騎士(ナイト)レーデン遅いですよ! 俺たちぁいつになったらまた前線行けるんですか?」

「前線帰りの奴が言うんですよ、今回は何人殺したとか! 羨ましくて噛み砕く木が足りません!」

「もうずっと血を見てない……なので自分たちで血を流しました」

「馬鹿なの?」


 血気盛んな連中だ。それをずっと待機させていたのは悪いと思ってる。

 怪我は……うん、どれも軽傷。今夜動くのに問題はないだろう。


「待たせて悪かったわね。その分、今日はあなた達だけの戦場よ」


 今日、戦場……部下たちはそれで察して背筋を正した。


「今日ですか?」

「ええ、今日よ。夜襲よ」

「「「おお……!」」」

「して場所は? まさかもう落とした北の国々の討ち漏らしを狩るとかじゃないですよね?」

「もしそうだったら?」

「誠心誠意人間を殺し尽くします!」

「ああ、そう……」


 不満を漏らしてくるかと思ったけど、まぁやる気があるのはいいことだと思おう。



 さて、会議室では『飛行魔族の力を借りて空から向かう』と言ったわけだけど、私たちは誰に話しかけることもなく王都という名の廃墟街を出る。


「それじゃ、飛ぶから手をつないで」

「あれ? 行ったことある場所に飛ぶんです?」

「いいから」


 私が【転移】を使えることはそれなりに知れ渡っている。

 さりげなくチョネリが手に触れようとしてきたので避けてクリャガーダーの羽をつまんだ。

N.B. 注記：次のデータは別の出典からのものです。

(** A blocked partition stands still. A partition a worker has blocked is
    paused, and the next record it will read there is the one that failed. *)
Theorem consumer_blocked_rewound cfg resolve handler broker start d g id w tp b :
  (forall m t, db_inbox (tx_db (handler m t).1) = db_inbox (tx_db t)) ->
  (forall tp o record, broker tp o = Some record ->
     partition_of_record record = tp /\ r_Offset record = o) ->
  inbox_inv d -> rtc (group_step cfg resolve handler broker start) (group_init d) g ->
  g_workers g !! id = Some w -> wk_blocked w !! tp = Some b ->
  tp ∈ wk_paused w /\ wk_position w !! tp = Some (r_Offset (bp_record b)) /\
  partition_of_record (bp_record b) = tp.
Proof.
  intros Hh Hb Hd Hr Hw.
  destruct (group_inv_reachable cfg resolve handler broker start Hh Hb d g Hd Hr) as [_ _ Hwk].
  apply (Hwk id w Hw).
Qed.

(** The identity survives the broker. For every event, whatever headers its
    producer attached, the consumer resolves the message a relay sends to the
    event's identifier, in whichever order the headers arrive. *)
Theorem event_id_round_trip uuid_String uuid_Parse trace_of ev m :
  uuid_Parse (TrimSpace (uuid_String (ID ev))) = Some (ID ev) ->
  m_Headers m ≡ₚ (fun kv => MkHeader kv.1 kv.2)
                   <$> map_to_list (msg_Headers (outgoing uuid_String trace_of ev)) ->
  ResolveEventID uuid_Parse m = Ok (ID ev).
Proof.
  intros Hparse Hperm. apply resolve_loop_ok.
  destruct (outgoing_fields uuid_String trace_of ev) as (_ & _ & _ & _ & _ & Hid). split.
  - right. split; [done|]. exists (MkHeader HeaderEventID (uuid_String (ID ev))).
    split; [|vm_compute; reflexivity]. rewrite Hperm. apply list_elem_of_fmap.
    eexists (_, _). split; [reflexivity|]. by apply elem_of_map_to_list.
  - intros h Hh Hn. rewrite Hperm in Hh. apply list_elem_of_fmap in Hh as ([k v] & -> & Hk).
    apply elem_of_map_to_list in Hk. cbn [fst snd h_Key h_Value] in *.
    pose proof (outgoing_names_event _ _ _ _ _ Hk Hn) as ->. by simplify_eq.
Qed.

(** The overflow-safe doubling loop computes exactly
    min(maximum, base * 2^(attempt-1)). *)
Lemma cap_loop_closed_form attempt base maximum :
  0 < base <= maximum -> maximum < 2 ^ 63 ->
  let a := if attempt <? 1 then 1 else attempt in
  cap_loop (Z.to_nat a) 1 a base maximum = Z.min maximum (base * 2 ^ (Z.max 1 attempt - 1)).
Proof.
  intros Hb Hm a. assert (a = Z.max 1 attempt) as Ha.
  { unfold a. destruct (attempt <? 1) eqn:E; bool_to_prop; lia. }
  rewrite cap_loop_spec by lia. by rewrite Ha, (Z.max_r 0) by lia.
Qed.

 全員がどこかしら触れているのを確認して【転移】を発動。結構慣れてきた。まだ戦闘で自在に使えるわけじゃないけど、もっと回数を重ねれば……



 □□□□□



 昔、師匠に「同じ大陸でも東と西で時間が異なる」というのを聞いたことある。

 魔族大陸でもそれは同じだとハイマも言っていた。

 私は今まさにそれを実感している。


 同じ人類大陸でも『楔の国』と『掟の国』では、地図での左右……つまり東西が離れている。元いた場所ではすっかり夜だったのに、飛んだ先ではそろそろ暗くなるという感じ。


 山の中であるこの場所は木々の影響もあって地上は薄暗く周囲は見渡せない。



「ここは……?」

「山ですか」


 『掟の国』で人間がいなさそうな場所、かつ私が訪れたことのある場所となると限られる。

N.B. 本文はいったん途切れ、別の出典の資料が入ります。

(* ===== verification/Soak.v ===== *)
(** * The soak test's oracle ([cmd/emitlane-soak/verifier.go], [model.go], [audit.go])

    The long-running test of the system judges a run by the records it reads
    back from Kafka. This file models that judgement: the verifier's state and
    its observations, the final audit over immutable topic ranges, the snapshot
    and the verdict. The properties say that the verdict is the right one: the
    order counters are zero exactly for a log in order, and a log the verified
    protocol can produce is always accepted. The Kafka client, UUID texts and
    error texts are arguments. *)
From Stdlib Require Import ZArith QArith String Ascii Qround.
From stdpp Require Import base gmap strings list fin_maps sorting relations.
From S2P Require Import Prelude GoStrings GoParse Float64 Schema Invariant PartitionStore RelayConfig.
From S2P Require Import Relay System Kafka.

#[local] Open Scope Z_scope.

Module Soak.
Import Kafka.
#[local] Open Scope emitlane_scope.

(** ** State *)

Record expectedEvent : Type := MkExpected {
  ee_ordered : bool;
  ee_stream : string;
  ee_sequence : Z;
  ee_committedAt : time;
}.

Record Diagnostic : Type := MkDiagnostic {
  dg_Kind : string;
  dg_EventID : string;
  dg_Stream : string;
  dg_PreviousSequence : Z;
  dg_ObservedSequence : Z;
  dg_Detail : string;
}.

(** [observed] keeps the time of the first observation; the audit stores the
    zero time, [None]. *)
Record verifier : Type := MkVerifier {
  expected : gmap uuid expectedEvent;
  observed : gmap uuid (option time);
  lastSequence : gmap string Z;
  latencies : list Q;
  orderedCommitted : Z;
  unorderedCommitted : Z;
  brokerRecords : Z;
  regressions : Z;
  skips : Z;
  errors : Z;
  diagnostics : list Diagnostic;
}.

Definition newVerifier : verifier :=
  MkVerifier ∅ ∅ ∅ [] 0 0 0 0 0 0 [].

(** Milliseconds between two times: whole microseconds over a thousand. *)
Definition latency (at_ from : time) : Q := f64_div (f64_of_int (Z.quot (at_ - from) 1000)) 1000.

(** [t.Sub] from the zero time of Go is out of the range of a duration and
    saturates at the least one. *)
Definition latency_from_zero : Q := f64_div (f64_of_int (Z.quot (- 2 ^ 63) 1000)) 1000.

Definition committed (v : verifier) (id : uuid) (meta : expectedEvent) : verifier :=
  MkVerifier (<[id := meta]> (expected v)) (observed v) (lastSequence v)
    (match observed v !! id with
     | Some (Some at_) => latencies v ++ [latency at_ (ee_committedAt meta)]
     | Some None => latencies v ++ [latency_from_zero]
     | None => latencies v
     end)
    (if ee_ordered meta then orderedCommitted v + 1 else orderedCommitted v)
    (if ee_ordered meta then unorderedCommitted v else unorderedCommitted v + 1)
    (brokerRecords v) (regressions v) (skips v) (errors v) (diagnostics v).

(** The value of the first header with a name, or the empty string. *)
Fixpoint find_header (headers : list (string * string)) (key : string) : string :=
  match headers with
  | [] => ""%string
  | (k, v) :: headers => if bool_decide (k = key) then v else find_header headers key
  end.
Definition header (r : kgo_record) (key : string) : string := find_header (kr_Headers r) key.

Definition addDiagnostic (d : Diagnostic) (l : list Diagnostic) : list Diagnostic :=
  if (length l <? 100)%nat then l ++ [d] else l.

Section observe.
Context (uuid_Parse : string -> option uuid) (uuid_String : uuid -> string).
Context (parse_error sequence_error : string -> string).
(** [%q] *)
Context (quote : string -> string).
Lemma effect_inv t0 w f dr p v' d' :
  soak_inv t0 w -> effect f dr (pr_verifier (w_producer w)) (sy_db (w_sys w)) v' d' ->
  expected (pr_verifier p) = expected v' ->
  soak_inv t0 (MkWorld p (with_db (w_sys w) d')).
Proof.
  intros Hw He Hp. inversion He as [Ev Ed|e t sid Ht Ev Ed|topic type key n meta t sid Ht Hm Ev Ed]; subst.
  - rewrite sys_db_same. by apply soak_inv_verifier.
  - apply (soak_inv_verifier t0 (MkWorld (w_producer w) (with_db (w_sys w) (commit_tx (sy_db (w_sys w)) t)))); [done|].
    apply soak_inv_system; [done|]. by eapply enqueue_sys_step.
  - pose proof (enqueue_sys_step _ _ _ _ _ Ht) as Hstep. pose proof (soak_inv_system _ _ _ Hw Hstep) as [Hr Hex].
    pose proof (sys_inv_database _ _ _ (sys_inv_reachable conf lag Hlag Hconf Hsum t0 _ (si_reach _ _ Hw))) as Hdb.
    split; [done|]. cbn [w_sys w_producer] in *. rewrite Hp. cbn [committed expected]. intros id m.
    rewrite lookup_insert. case_decide as E; [|by apply Hex]. intros [= <-]. subst id.
    apply Writer.Enqueue_effect in Ht; [|apply Hdb].
    destruct Ht as (_ & Ha & _ & id & r & Hid & _ & _ & Hout & _ & _ & _ & _ & _ & _ & _ & _ & Hk).
    unfold Writer.event_id in Hid. cbn [soak_event Writer.ID] in Hid.
    destruct (Writer.is_empty (uuid_String (dr_id dr))); [done|]. rewrite Hparse in Hid. injection Hid as <-.
    exists (with_db (w_sys w) (commit_tx (sy_db (w_sys w)) t)), r. split_and!; [done|done| |].
    + cbn [with_db sy_db]. unfold commit_tx. rewrite Ha, Hout. apply lookup_insert_eq.
    + apply Hm. cbn [soak_event Writer.OrderingKey Writer.Destination Writer.Sequence] in Hk.
      destruct (Writer.is_empty key); apply Hk.
Qed.
(* ===== verification/Telemetry.v ===== *)
(** * Metrics ([telemetry/metrics.go])

    The instruments and what each method of [Metrics] does with them, as the
    list of calls on the Prometheus client. The client and its registry are not
    part of the repository: the calls are recorded, and the registry is an
    argument. Values are binary64 numbers ([Float64]), without NaN. *)
From Stdlib Require Import ZArith QArith Qround String Lqa.
From stdpp Require Import base gmap strings list sorting fin_maps sets.
From S2P Require Import Prelude Float64 Schema RelayConfig Relay.

Module Telemetry.

Open Scope Q_scope.

(** ** Instruments *)

Inductive kind : Type := Counter | Gauge | Histogram (buckets : list Q).

(** A collector: its name after the namespace, its kind and its label names. *)
Record collector : Type := MkCollector {
  co_name : string;
  co_kind : kind;
  co_labels : list string;
}.

Definition namespace : string := "emitlane".

Definition NewCounter (name : string) : collector := MkCollector name Counter [].
Definition NewGauge (name : string) : collector := MkCollector name Gauge [].
Definition NewHistogram (name : string) (buckets : list Q) : collector :=
  MkCollector name (Histogram buckets) [].
Definition NewCounterVec (name : string) (labels : list string) : collector :=
  MkCollector name Counter labels.
Definition NewGaugeVec (name : string) (labels : list string) : collector :=
  MkCollector name Gauge labels.
Definition NewHistogramVec (name : string) (buckets : list Q) (labels : list string) : collector :=
  MkCollector name (Histogram buckets) labels.

(** Bucket bounds in thousandths. *)
Definition milli (l : list Z) : list Q := (fun n => n # 1000) <$> l.
Definition ints (l : list Z) : list Q := inject_Z <$> l.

 そこで選んだのが、かつて私が誘拐された時に来たこの山小屋だ。まさか再びこんなところに来るとは思ってもみなかった。


 今でも鮮明に浮かぶ。

 攫われて、袋に入れられて、閉じ込められて、逃げて……助けられたこと。


 あれから何年経ったのか……あの島で過ごした時間を数えていない私には分からない。

 もうならず者すら使っていないのだろう小屋はもはや建物とは呼べない有様だった。


 感傷というものは、思ったより簡単に浸れてしまう。


「ここは『掟の国』……『楔の国』からはるか遠くにある国よ」

「どれくらい遠いんですか?」

「『楔の国』からここに来るまでにいくつもの国があるくらい」

「そんな遠くに?」

「【転移】って便利ですねぇ」

「……ん? 俺が聞いた話じゃ、【転移】って一度行った場所にしか飛べないんじゃ?」


 まぁ、もう隠すことでもないか。


「この国は私の生まれ故郷よ」

「え!? ここが!?」

「人類大陸ですが……」

「ええ。私は人間だもの」


 魔族たちの間にどよめき。

 そんな馬鹿なというのがほとんど。いきなりのことで理解が及んでいないのかも。


「色々あって今こうなってる。これは魔王以外の誰も知らない事実……他言無用よ。変にナメられたくないから。明かしたのはあなた達が私の部下で、今から付き合ってもらうのは私の私怨だから。これは私なりの誠意」


 会議ではもっともらしいことを言ったしイムグも助け舟を出してくれたけど、結局のところそれだ。この国を滅ぼすのは、私怨なのだ。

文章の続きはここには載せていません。